* [Exercise details]: In the data below, find each line that contains the word "modulo" and copy it.
═════ Excerpted records ═════
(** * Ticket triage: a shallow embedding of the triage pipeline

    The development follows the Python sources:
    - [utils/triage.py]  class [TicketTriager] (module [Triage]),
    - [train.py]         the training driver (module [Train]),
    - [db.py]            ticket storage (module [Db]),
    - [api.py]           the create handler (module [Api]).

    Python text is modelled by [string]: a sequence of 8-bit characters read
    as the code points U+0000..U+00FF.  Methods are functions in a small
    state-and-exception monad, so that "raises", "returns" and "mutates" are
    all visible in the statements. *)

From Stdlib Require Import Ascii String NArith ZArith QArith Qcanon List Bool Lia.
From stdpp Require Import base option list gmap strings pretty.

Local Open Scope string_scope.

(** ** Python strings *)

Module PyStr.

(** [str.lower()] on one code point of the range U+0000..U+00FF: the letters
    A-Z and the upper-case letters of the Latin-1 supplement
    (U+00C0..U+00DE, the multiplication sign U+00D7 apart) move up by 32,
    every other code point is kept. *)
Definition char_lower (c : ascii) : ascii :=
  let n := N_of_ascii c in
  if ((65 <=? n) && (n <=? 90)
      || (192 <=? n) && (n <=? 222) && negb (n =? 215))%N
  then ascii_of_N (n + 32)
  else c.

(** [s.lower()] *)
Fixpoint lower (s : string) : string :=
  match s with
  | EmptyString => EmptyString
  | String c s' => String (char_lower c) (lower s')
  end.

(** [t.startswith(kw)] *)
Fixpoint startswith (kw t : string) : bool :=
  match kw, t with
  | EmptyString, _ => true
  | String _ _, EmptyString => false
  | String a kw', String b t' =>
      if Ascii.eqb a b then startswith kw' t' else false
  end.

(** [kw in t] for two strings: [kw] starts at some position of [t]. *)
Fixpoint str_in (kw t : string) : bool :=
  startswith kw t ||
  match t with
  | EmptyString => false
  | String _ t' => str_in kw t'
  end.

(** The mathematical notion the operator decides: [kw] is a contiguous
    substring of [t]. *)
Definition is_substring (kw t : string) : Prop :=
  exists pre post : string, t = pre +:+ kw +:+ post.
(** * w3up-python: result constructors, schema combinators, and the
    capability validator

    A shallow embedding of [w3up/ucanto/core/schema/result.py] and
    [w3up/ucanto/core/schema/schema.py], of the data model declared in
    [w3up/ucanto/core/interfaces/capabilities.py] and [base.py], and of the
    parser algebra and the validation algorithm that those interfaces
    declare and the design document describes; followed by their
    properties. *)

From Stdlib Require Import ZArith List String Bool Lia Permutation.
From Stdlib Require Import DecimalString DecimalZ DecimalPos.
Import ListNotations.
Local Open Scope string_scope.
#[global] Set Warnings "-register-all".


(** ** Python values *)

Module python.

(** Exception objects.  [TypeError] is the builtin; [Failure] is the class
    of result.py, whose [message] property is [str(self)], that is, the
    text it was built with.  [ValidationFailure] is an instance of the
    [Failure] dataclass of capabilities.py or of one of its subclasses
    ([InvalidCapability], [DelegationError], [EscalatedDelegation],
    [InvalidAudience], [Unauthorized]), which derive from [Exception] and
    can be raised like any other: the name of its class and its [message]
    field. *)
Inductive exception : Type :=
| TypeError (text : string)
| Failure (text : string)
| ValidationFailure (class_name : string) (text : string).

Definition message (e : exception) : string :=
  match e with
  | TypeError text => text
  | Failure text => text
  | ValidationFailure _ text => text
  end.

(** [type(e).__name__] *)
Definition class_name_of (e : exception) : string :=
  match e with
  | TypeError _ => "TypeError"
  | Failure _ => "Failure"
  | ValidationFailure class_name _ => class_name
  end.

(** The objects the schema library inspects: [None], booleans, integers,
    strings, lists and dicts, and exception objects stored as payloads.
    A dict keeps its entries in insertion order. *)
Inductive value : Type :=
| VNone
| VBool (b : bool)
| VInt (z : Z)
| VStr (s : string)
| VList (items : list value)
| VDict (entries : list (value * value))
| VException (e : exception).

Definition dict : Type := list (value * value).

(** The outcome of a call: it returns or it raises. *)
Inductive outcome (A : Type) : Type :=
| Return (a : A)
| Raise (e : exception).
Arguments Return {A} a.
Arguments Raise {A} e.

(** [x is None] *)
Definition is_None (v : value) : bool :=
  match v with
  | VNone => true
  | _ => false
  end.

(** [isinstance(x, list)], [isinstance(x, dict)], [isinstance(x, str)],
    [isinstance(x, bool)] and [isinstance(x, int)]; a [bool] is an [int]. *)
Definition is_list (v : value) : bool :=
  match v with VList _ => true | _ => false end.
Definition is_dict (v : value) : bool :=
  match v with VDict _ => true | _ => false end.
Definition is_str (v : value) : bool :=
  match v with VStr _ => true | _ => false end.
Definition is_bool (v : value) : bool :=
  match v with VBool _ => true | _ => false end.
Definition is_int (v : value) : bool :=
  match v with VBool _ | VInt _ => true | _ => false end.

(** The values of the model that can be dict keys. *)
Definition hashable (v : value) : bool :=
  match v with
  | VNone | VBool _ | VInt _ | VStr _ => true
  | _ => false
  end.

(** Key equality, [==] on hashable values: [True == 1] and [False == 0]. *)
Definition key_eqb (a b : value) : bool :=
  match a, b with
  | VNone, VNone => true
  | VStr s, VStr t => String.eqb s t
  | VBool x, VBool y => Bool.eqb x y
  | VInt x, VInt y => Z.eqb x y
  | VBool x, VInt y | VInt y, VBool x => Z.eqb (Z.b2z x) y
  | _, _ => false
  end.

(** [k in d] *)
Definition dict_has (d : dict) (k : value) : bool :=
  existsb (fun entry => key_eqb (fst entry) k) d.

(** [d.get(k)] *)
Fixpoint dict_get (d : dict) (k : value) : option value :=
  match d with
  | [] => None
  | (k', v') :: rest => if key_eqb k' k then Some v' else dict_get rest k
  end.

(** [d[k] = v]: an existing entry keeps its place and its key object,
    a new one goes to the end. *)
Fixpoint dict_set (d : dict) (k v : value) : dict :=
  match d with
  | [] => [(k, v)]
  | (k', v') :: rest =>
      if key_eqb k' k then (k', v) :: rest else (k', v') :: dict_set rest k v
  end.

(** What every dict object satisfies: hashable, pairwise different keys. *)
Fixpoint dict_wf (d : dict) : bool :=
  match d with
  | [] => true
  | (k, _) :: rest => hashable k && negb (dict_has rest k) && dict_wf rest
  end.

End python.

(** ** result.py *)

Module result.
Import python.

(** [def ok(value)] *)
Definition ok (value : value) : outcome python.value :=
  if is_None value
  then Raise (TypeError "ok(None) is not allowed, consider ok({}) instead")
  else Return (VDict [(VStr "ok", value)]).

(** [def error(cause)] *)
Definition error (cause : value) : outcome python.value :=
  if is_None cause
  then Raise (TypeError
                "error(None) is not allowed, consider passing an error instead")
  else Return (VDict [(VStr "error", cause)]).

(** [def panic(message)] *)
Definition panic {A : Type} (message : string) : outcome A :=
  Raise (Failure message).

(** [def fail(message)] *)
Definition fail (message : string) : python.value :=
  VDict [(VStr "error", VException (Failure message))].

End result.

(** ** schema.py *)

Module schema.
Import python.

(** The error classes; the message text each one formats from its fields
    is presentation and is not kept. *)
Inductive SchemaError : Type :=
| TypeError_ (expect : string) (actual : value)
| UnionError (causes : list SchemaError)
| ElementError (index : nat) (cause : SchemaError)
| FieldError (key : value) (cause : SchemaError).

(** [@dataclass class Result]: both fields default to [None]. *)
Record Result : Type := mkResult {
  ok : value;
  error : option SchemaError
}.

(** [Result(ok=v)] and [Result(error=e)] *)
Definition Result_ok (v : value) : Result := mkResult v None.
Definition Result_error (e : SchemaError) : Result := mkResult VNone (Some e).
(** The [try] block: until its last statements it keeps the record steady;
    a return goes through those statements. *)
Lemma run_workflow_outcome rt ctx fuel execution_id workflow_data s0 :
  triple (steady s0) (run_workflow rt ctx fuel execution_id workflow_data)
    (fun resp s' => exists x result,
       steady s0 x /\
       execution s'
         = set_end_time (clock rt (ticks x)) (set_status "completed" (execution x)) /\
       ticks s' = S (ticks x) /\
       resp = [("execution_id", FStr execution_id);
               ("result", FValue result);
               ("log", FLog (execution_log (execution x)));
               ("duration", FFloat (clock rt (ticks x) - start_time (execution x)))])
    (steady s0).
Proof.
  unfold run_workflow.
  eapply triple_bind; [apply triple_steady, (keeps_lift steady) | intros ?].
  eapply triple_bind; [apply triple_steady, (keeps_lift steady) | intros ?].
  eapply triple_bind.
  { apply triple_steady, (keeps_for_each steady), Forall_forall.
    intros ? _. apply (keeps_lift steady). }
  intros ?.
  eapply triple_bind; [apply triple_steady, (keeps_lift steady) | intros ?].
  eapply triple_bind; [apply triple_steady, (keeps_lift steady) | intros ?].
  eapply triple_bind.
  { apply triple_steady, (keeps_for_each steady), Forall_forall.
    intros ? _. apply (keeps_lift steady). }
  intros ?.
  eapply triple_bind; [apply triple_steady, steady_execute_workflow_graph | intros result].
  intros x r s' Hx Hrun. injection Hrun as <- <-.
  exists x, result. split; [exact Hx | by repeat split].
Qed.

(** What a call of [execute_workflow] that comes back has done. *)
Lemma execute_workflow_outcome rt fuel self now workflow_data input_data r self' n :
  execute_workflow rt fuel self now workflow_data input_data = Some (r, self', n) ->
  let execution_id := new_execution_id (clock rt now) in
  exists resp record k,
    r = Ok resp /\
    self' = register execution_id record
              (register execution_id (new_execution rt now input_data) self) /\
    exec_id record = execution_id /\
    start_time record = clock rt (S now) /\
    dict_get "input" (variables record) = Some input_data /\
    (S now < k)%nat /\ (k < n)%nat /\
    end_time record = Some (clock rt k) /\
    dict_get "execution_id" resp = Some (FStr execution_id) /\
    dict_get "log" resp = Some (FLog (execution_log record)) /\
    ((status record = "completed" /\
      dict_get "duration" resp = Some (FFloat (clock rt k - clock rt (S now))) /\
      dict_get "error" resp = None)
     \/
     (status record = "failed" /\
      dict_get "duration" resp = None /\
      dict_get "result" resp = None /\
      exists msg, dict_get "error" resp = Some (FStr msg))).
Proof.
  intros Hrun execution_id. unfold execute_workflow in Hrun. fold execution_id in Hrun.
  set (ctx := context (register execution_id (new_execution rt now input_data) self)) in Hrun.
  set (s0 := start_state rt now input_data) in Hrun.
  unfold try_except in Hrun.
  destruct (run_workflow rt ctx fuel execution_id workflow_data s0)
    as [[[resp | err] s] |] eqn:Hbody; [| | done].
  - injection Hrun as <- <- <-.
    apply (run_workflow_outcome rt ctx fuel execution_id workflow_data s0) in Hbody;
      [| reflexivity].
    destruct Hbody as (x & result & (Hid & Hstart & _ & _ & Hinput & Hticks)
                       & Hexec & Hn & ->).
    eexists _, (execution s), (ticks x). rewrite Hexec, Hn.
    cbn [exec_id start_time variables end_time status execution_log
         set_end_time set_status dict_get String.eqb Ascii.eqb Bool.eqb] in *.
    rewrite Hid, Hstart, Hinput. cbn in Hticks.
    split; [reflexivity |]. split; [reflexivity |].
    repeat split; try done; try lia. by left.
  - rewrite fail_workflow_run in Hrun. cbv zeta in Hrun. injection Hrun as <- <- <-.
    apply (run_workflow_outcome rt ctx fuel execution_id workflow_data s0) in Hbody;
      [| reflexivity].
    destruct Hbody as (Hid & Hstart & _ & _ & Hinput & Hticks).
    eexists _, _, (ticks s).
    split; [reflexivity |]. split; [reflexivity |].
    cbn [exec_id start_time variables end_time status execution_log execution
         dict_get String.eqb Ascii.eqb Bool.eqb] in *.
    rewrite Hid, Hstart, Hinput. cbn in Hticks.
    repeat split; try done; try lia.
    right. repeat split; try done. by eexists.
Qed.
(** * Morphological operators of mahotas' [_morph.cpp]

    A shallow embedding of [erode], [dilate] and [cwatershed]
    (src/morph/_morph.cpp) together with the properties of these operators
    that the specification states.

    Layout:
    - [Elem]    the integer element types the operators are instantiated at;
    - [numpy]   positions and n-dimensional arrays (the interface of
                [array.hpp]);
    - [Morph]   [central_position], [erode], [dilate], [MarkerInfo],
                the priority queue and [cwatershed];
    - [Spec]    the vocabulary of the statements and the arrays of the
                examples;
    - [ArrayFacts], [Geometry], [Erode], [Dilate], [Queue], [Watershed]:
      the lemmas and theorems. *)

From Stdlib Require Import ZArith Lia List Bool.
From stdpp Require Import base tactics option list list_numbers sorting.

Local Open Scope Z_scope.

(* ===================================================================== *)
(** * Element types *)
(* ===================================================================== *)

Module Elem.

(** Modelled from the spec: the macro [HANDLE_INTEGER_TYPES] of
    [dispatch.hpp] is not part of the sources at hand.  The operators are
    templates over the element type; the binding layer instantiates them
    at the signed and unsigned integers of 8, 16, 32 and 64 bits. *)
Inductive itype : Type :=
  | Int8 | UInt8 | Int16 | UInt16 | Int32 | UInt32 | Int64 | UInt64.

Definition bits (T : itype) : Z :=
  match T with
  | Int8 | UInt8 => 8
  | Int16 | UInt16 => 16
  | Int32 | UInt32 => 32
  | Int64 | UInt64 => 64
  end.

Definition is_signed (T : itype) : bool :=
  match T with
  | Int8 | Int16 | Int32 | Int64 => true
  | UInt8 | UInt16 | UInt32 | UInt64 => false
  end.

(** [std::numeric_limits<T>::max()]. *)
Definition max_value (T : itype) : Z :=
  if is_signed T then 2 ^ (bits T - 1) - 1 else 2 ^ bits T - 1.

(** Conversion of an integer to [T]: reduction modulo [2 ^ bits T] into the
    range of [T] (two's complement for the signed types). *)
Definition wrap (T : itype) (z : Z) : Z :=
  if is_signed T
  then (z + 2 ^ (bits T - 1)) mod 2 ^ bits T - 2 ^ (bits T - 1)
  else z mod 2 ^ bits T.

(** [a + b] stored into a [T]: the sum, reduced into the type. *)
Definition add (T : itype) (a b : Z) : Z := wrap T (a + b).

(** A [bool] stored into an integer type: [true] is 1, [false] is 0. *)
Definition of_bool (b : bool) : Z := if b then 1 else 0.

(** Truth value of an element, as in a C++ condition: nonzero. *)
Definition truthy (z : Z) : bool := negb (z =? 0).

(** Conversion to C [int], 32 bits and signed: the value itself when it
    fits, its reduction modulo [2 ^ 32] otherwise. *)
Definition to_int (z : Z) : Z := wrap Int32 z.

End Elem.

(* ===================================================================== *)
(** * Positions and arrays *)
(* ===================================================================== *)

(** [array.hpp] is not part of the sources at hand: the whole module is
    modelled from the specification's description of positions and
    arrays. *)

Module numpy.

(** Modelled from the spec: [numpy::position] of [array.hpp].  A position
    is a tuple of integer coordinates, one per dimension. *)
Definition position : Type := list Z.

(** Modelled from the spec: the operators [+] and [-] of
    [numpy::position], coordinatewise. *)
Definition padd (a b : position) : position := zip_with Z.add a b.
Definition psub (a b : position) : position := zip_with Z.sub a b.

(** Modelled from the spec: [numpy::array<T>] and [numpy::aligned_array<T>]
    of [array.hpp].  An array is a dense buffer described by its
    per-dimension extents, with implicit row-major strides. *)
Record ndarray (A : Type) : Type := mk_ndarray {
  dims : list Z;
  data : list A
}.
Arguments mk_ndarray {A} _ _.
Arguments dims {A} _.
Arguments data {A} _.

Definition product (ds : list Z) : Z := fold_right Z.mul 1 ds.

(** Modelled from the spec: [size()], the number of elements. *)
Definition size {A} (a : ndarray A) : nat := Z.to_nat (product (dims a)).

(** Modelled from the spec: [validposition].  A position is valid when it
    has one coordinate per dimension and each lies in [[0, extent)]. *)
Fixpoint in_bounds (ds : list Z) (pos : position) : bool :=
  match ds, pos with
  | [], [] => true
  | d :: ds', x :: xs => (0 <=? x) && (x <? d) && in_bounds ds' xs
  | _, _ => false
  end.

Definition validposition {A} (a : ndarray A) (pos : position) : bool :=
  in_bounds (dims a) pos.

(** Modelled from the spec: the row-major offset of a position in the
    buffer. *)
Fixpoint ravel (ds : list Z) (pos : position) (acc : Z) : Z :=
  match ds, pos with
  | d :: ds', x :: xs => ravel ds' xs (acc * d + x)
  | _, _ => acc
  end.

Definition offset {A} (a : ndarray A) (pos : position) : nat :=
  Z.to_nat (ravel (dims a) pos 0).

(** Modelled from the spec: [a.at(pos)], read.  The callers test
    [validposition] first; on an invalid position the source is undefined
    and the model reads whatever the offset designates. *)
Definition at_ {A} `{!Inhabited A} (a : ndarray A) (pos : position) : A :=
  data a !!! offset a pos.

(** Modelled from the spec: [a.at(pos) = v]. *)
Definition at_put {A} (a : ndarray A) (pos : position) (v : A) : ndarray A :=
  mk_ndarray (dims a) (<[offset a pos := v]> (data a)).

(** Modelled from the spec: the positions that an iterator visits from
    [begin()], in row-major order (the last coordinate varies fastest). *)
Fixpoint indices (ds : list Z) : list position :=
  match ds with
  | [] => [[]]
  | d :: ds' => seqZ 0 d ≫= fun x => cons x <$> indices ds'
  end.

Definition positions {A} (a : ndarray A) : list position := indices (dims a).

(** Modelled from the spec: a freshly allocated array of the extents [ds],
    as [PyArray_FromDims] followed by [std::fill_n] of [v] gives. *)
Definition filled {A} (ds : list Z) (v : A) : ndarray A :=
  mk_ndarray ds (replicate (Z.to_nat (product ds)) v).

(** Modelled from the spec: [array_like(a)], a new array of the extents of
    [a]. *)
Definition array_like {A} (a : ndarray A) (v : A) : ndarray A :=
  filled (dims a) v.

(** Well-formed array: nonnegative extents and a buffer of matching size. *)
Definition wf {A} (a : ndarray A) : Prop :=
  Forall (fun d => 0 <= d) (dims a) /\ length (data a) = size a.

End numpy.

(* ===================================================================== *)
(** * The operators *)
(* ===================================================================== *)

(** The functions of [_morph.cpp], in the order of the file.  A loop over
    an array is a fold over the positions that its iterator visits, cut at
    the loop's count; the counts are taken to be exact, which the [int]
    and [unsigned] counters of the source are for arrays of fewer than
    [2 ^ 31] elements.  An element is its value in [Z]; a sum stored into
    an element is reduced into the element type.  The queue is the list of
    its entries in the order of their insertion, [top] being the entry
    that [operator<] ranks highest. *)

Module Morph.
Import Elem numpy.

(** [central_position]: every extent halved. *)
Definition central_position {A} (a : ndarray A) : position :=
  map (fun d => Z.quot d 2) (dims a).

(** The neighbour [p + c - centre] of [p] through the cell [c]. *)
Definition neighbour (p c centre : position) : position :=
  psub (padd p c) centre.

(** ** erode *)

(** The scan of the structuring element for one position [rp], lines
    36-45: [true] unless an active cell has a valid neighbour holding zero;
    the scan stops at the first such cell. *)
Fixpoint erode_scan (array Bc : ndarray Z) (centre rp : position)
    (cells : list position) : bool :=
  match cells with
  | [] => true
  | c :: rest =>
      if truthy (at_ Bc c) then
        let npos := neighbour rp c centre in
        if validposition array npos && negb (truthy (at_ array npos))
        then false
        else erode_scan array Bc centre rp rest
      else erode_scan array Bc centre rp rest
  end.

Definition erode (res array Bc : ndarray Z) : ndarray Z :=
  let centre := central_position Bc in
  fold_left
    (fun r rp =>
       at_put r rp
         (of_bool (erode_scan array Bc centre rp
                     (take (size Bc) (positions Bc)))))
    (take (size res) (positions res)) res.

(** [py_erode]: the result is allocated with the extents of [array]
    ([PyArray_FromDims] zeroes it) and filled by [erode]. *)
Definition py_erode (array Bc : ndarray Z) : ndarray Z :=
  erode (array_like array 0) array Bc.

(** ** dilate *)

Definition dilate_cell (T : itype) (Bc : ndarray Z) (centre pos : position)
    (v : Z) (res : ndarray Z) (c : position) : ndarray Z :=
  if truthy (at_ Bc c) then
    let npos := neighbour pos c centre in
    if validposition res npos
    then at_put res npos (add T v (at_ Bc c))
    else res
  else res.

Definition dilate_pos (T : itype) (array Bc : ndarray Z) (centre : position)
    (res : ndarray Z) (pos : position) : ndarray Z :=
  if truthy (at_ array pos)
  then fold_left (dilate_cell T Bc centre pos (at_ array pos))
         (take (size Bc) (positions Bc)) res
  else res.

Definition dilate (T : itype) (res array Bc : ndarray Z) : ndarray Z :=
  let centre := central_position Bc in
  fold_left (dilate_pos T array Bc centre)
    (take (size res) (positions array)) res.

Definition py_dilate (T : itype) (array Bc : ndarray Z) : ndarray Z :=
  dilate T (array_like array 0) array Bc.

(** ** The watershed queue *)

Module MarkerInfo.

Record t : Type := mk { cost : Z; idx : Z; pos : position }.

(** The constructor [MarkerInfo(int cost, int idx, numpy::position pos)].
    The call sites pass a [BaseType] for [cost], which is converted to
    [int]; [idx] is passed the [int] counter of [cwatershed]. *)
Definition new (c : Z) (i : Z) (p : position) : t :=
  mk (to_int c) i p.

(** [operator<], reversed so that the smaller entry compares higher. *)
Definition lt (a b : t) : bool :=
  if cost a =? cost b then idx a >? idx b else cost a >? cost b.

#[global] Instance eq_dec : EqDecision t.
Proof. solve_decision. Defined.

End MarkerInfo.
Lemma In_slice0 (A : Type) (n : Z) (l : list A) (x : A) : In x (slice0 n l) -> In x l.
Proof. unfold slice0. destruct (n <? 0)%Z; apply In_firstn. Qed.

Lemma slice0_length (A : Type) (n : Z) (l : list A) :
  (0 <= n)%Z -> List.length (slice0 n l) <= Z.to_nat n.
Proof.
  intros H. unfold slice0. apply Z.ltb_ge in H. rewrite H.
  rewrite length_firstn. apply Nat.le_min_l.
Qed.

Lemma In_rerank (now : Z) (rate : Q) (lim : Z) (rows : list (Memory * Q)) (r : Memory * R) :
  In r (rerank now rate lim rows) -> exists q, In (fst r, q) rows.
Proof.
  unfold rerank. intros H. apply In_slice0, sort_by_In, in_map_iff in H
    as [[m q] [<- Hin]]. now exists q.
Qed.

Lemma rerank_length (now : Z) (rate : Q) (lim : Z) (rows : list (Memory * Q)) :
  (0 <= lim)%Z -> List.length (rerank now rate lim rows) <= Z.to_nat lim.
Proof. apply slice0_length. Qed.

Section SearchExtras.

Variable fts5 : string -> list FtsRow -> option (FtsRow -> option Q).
═════
* [Response to the task]:
(** Conversion of an integer to [T]: reduction modulo [2 ^ bits T] into the
    fits, its reduction modulo [2 ^ 32] otherwise. *)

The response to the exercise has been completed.